Hackney Council shells out £15.6 million on fire safety consultants

Photograph of 49-99 The Mount

Hackney Council made several pledges to improve fire safety across its housing estates following the 2017 Grenfell disaster, which killed 72 people. Photograph: London Borough of Hackney

Hackney Council is set to pay consultants over £15m to find out the scale of fire hazards in buildings across its housing estates.

Last Monday (20 April) the council awarded two £7.8m contracts to Frankham Risk Management and Airey Miller Ltd to carry out a “substantial” fire safety review of high-rise and mid-rise blocks throughout the borough.

The consultancy fees, spread over four years, will be entirely funded by government grants under the Cladding Safety Scheme (CSS). An £11m deal was first agreed in July 2025, but the council has now agreed to pay an extra £4.4m to speed up procurement so it can meet the government’s strict timeline to secure the grant funding to deliver necessary fire safety works by 2029.

Changes to building safety regulations have meant local authorities must carry out new fire safety inspections on buildings, especially those built or refurbished with “potentially combustible materials” in their cladding, insulation, balconies, brickwork and other areas.

After the 2017 Grenfell tragedy, the council reported that none of its buildings had the same flammable Aluminium Composite Material (ACM) used in Grenfell Tower.

However, it has removed cladding from high-rise buildings across four estates to bring them in line with updated fire safety standards.

In 2019 the council evacuated 41 families from a block in Hoxton after it identified “incorrect insulation” which did not meet safety requirements. The council at the time said it would take legal action against Willmott Dixon’s housing arm over the failures.

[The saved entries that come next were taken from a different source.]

(* ===== verification/Heap.v ===== *)
(** Heaps of objects of one struct type, as the linked structures of the program use
    them: a pointer is an index or null, an object that was freed is gone for good, and
    every access to null, to a freed object or outside the heap is [UB]. *)
From S2P Require Import Prelude.

(** A heap: the objects in the order they were allocated; [None] is a freed one. *)
Abbreviation heap A := (list (option A)).
Abbreviation pointer := (option nat).

Section Heap.
Context {A : Type}.
Implicit Types (h : heap A) (a : nat) (p : pointer).

Definition load h p : res A :=
  match p with Some a => match h !! a with Some (Some x) => Ret x | _ => UB end | None => UB end.

Definition store h p (x : A) : res (heap A) :=
  _ ← load h p; match p with Some a => Ret (<[a := Some x]> h) | None => UB end.

(** Read a struct, change some of its fields and write it back. *)
Definition modify h p (f : A -> A) : res (heap A) := x ← load h p; store h p (f x).

(** [malloc], which succeeds, followed by the writes that fill the object. *)
Definition new h (x : A) : heap A * pointer := (h ++ [Some x], Some (length h)).

(** [free]. *)
Definition dispose h p : res (heap A) :=
  _ ← load h p; match p with Some a => Ret (<[a := None]> h) | None => UB end.

(** The object at [a]. *)
Definition at_addr h a (x : A) : Prop := h !! a = Some (Some x).

Lemma load_ok h a x : at_addr h a x -> load h (Some a) = Ret x.
Proof. unfold at_addr. by intros H; simpl; rewrite H. Qed.

Lemma load_inv h p x : load h p = Ret x -> exists a, p = Some a /\ at_addr h a x.
Proof.
  unfold at_addr. destruct p as [a|]; [|done]. cbn. destruct (h !! a) as [[y|]|] eqn:E; try done. intros [= ->]. eauto.
Qed.

Lemma at_addr_lt h a x : at_addr h a x -> (a < length h)%nat.
Proof. apply lookup_lt_Some. Qed.

Lemma at_addr_fun h a x y : at_addr h a x -> at_addr h a y -> x = y.
Proof. unfold at_addr. congruence. Qed.

Lemma store_ok h a x y : at_addr h a x -> store h (Some a) y = Ret (<[a := Some y]> h).
Proof. intros H. unfold store. by rewrite (load_ok _ _ _ H). Qed.

Lemma modify_ok h a x f : at_addr h a x -> modify h (Some a) f = Ret (<[a := Some (f x)]> h).
Proof. intros H. unfold modify. rewrite (load_ok _ _ _ H). bind. by eapply store_ok. Qed.

Lemma dispose_ok h a x : at_addr h a x -> dispose h (Some a) = Ret (<[a := None]> h).
Proof. intros H. unfold dispose. by rewrite (load_ok _ _ _ H). Qed.

Lemma dispose_twice h a h' : dispose h (Some a) = Ret h' -> dispose h' (Some a) = UB.
Proof.
  unfold dispose. intros H. inv_res. apply load_inv in E as (b & [= <-] & Hx). cbn.
  by rewrite list_lookup_insert_eq by by eapply at_addr_lt.
Qed.

(** Objects elsewhere, and the one written. *)
Lemma at_insert_ne h a b x o : a <> b -> at_addr (<[a := o]> h) b x <-> at_addr h b x.
Proof. intros H. unfold at_addr. by rewrite list_lookup_insert_ne. Qed.

Lemma at_insert_eq h a x y : at_addr h a x -> at_addr (<[a := Some y]> h) a y.
Proof. intros H. apply list_lookup_insert_eq. by eapply at_addr_lt. Qed.

Lemma at_insert_eq_inv h a y z : at_addr (<[a := Some y]> h) a z -> z = y.
Proof.
  intros H. unfold at_addr in *. assert (a < length h)%nat
    by (apply lookup_lt_Some in H; by rewrite length_insert in H).
  rewrite list_lookup_insert_eq in H by done. congruence.
Qed.

Lemma at_freed h a y : ~ at_addr (<[a := None]> h) a y.
Proof.
  unfold at_addr. intros H. assert (a < length h)%nat by (apply lookup_lt_Some in H; by rewrite length_insert in H).
  by rewrite list_lookup_insert_eq in H.
Qed.

Lemma at_new_old h a x y : at_addr h a x -> at_addr (h ++ [Some y]) a x.
Proof. intros H. unfold at_addr. rewrite lookup_app_l; [done|by eapply at_addr_lt]. Qed.

Lemma at_new h y : at_addr (h ++ [Some y]) (length h) y.
Proof. unfold at_addr. rewrite lookup_app_r, Nat.sub_diag; done. Qed.

Lemma at_new_inv h a x y : at_addr (h ++ [Some y]) a x -> (a = length h /\ x = y) \/ at_addr h a x.
Proof.
  unfold at_addr. intros [Ha|[Hge Ha]]%lookup_app_Some; [by right|]. left.
  apply list_lookup_singleton_Some in Ha as [? [= <-]]. split; [lia|done].
Qed.

(** The objects that are left. *)
Definition live h : list nat := filter (fun a => is_Some (mjoin (h !! a))) (seq 0 (length h)).

Lemma elem_of_live h a : a ∈ live h <-> exists x, at_addr h a x.
Proof.
  unfold live, at_addr. rewrite list_elem_of_filter, elem_of_seq. split.
  - intros [[x Hx] _]. destruct (h !! a) as [[y|]|]; naive_solver.
  - intros [x Hx]. rewrite Hx. split; [by eexists|]. apply lookup_lt_Some in Hx. lia.
Qed.

Lemma live_perm h (l : list nat) : NoDup l -> (forall a, (exists x, at_addr h a x) <-> a ∈ l) -> live h ≡ₚ l.
Proof.
  intros Hn Hl. apply NoDup_Permutation; [apply NoDup_filter, NoDup_seq|done|]. intros a. by rewrite elem_of_live.
Qed.

Lemma live_nil h : (forall a x, ~ at_addr h a x) -> live h = [].
Proof.
  intros H. apply Permutation_nil_r, live_perm; [constructor|]. intros a. rewrite elem_of_nil. split; [|done].
  intros [x Hx]. by destruct (H a x).
Qed.
End Heap.

Arguments at_addr : simpl never.
Create HintDb heap.
#[export] Hint Resolve at_insert_eq at_new at_new_old : heap.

Two years later, residents in Morris Blitz House learned their building did not meet an “adequate” safety standard after a mortgage lender’s survey found aluminium cladding and gas cupboards with cavity walls made of chipboard, apparently insulated with polystyrene.

Following the Grenfell fire, the Town Hall said it would install 17,000 new doors across its housing portfolio that could withstand fire for 30 minutes.

However, this target was revised downwards after the new Building Safety Regulations that came into force in 2022 stated that only those high-rise blocks standing at seven storeys or higher needed their doors replaced.

The council says it plans to have replaced roughly 7,500 doors by 2028 to meet fire safety regulations.

Since May 2018 the council says it has also installed pipe systems to support firefighters, known as ‘dry risers’, outside more than 300 buildings.